__Work to be completed__
Go line by line through the entries and show those that hold the string "props".

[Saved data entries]
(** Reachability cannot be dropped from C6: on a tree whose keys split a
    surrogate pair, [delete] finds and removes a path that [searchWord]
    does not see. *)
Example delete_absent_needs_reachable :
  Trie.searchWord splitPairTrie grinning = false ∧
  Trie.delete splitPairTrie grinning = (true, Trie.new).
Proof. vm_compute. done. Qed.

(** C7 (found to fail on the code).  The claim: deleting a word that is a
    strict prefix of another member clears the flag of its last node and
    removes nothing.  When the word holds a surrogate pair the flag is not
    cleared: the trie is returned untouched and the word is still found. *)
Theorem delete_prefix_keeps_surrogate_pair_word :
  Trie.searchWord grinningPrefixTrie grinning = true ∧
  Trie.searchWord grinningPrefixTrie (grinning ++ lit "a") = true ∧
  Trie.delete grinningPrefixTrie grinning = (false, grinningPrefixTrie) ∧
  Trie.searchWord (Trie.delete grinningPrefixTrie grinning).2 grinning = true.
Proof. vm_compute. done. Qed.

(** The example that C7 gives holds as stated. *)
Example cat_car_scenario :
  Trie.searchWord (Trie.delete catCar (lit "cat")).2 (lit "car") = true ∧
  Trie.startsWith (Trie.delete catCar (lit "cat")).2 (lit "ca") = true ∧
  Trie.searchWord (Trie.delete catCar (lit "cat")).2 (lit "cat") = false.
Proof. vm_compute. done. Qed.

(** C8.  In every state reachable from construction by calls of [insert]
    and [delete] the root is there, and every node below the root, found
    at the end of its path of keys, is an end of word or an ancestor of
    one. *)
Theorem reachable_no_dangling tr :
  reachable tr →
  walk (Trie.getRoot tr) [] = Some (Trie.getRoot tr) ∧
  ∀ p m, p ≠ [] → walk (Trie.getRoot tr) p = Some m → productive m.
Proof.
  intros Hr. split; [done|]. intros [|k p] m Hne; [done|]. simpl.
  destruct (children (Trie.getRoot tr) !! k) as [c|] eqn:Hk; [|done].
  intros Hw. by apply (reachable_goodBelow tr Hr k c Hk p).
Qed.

---

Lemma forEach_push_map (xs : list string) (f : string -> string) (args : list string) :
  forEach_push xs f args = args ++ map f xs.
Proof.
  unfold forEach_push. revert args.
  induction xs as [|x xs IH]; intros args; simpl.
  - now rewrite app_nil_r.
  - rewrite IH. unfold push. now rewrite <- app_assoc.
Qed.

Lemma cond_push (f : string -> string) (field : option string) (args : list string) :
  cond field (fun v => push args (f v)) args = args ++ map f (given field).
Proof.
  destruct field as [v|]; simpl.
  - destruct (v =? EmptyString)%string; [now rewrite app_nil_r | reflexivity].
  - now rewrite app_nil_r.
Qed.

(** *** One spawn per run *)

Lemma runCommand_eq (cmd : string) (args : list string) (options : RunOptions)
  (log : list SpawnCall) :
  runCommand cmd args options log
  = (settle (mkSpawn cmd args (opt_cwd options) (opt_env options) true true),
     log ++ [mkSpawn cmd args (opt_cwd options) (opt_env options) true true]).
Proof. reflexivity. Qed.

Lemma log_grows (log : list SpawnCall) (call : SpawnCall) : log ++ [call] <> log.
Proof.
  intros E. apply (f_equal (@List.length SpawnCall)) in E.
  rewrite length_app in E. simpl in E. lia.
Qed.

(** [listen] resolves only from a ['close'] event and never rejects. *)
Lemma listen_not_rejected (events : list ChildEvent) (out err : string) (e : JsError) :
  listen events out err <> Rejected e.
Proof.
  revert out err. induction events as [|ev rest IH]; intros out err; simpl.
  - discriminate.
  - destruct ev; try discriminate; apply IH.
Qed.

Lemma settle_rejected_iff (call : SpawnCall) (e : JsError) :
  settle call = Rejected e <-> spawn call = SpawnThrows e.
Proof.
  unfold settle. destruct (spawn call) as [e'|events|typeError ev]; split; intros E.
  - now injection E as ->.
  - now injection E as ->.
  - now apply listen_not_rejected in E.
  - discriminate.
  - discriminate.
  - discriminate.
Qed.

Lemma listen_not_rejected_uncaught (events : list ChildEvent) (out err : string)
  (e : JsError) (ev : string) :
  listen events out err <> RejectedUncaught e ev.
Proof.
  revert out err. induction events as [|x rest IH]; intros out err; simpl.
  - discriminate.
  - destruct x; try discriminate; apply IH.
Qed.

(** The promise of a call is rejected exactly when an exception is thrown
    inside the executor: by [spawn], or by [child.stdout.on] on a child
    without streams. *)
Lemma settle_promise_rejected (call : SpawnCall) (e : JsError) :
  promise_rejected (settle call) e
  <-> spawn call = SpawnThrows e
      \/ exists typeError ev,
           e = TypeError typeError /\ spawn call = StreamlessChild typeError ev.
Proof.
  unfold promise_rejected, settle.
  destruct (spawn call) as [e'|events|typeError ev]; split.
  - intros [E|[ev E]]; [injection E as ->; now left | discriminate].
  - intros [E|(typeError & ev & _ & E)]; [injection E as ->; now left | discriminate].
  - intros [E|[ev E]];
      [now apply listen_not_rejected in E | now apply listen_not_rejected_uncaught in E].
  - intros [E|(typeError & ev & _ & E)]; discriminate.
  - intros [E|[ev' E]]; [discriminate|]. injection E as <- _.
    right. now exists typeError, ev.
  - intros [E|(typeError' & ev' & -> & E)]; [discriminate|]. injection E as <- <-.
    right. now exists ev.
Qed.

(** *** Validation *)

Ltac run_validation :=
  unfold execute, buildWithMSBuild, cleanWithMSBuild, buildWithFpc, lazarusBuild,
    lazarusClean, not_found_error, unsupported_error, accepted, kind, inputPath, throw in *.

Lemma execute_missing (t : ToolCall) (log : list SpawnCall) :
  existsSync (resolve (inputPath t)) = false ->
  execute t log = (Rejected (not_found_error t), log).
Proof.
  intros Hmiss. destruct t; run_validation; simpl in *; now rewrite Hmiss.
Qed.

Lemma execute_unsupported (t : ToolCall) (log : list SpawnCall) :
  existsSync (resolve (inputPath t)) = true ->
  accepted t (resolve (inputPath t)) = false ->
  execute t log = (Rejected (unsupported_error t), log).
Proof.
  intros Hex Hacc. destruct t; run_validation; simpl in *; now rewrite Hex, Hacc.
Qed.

==

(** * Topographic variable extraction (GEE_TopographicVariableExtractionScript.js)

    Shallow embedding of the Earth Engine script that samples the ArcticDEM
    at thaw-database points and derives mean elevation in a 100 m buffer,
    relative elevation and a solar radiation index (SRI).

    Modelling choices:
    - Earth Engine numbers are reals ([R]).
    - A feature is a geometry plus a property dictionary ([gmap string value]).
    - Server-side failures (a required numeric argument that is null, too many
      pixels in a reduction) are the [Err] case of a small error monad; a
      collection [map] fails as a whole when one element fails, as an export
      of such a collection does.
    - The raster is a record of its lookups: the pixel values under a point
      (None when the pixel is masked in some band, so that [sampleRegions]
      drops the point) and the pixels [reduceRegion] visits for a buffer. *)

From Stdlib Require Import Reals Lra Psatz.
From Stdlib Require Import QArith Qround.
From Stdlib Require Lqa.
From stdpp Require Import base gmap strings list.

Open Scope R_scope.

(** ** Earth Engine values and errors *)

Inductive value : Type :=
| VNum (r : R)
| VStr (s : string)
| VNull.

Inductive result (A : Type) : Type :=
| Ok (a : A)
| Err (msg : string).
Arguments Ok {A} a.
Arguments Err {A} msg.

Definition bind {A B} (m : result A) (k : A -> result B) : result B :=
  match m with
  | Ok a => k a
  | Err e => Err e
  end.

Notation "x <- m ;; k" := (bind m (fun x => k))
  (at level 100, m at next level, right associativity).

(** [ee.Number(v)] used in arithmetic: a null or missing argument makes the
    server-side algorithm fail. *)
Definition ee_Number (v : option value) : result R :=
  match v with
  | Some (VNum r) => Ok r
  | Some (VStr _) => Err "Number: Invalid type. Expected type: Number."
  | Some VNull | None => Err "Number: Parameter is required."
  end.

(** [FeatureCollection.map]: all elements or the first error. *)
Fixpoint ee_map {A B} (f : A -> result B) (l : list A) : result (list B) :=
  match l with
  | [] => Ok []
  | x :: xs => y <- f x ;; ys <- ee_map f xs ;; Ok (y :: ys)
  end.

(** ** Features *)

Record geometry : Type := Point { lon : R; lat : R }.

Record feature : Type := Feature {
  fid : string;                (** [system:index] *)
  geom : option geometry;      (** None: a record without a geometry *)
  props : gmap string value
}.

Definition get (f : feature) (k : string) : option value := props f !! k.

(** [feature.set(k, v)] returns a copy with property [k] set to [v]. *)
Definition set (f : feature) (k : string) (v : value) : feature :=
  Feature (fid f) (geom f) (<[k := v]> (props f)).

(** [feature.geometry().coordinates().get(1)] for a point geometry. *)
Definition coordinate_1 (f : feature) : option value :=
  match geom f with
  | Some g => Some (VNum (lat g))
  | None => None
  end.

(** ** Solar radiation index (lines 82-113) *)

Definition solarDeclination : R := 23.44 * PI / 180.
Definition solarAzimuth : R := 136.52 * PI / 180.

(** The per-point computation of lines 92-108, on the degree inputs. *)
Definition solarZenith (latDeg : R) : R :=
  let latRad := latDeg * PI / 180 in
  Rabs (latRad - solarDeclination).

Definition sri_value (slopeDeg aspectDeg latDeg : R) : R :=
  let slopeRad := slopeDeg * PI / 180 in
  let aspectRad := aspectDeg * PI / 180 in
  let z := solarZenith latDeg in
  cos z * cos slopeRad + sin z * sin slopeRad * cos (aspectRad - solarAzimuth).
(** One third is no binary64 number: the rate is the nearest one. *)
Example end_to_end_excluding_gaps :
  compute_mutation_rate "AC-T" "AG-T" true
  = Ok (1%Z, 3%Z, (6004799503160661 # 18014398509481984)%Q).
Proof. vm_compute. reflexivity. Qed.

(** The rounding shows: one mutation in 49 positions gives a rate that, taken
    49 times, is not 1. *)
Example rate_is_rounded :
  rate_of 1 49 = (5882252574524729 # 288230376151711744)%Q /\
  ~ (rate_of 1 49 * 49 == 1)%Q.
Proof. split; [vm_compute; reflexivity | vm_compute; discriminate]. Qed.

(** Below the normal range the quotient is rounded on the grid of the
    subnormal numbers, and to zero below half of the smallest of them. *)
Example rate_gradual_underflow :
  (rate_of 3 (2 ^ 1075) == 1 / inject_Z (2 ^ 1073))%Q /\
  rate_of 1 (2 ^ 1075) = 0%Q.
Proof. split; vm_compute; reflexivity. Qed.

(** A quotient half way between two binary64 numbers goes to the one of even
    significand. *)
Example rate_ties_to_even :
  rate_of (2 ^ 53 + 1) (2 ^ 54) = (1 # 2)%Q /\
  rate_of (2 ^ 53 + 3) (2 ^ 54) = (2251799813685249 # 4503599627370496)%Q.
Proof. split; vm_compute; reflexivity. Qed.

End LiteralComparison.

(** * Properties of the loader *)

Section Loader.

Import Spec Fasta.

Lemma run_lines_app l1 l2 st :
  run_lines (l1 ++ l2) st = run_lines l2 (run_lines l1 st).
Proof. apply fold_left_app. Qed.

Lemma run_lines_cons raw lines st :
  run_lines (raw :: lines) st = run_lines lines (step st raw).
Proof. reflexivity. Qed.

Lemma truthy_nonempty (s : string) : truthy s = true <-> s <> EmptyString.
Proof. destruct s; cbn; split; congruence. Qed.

__Answer to this exercise__
  props : gmap string value
Definition get (f : feature) (k : string) : option value := props f !! k.
  Feature (fid f) (geom f) (<[k := v]> (props f)).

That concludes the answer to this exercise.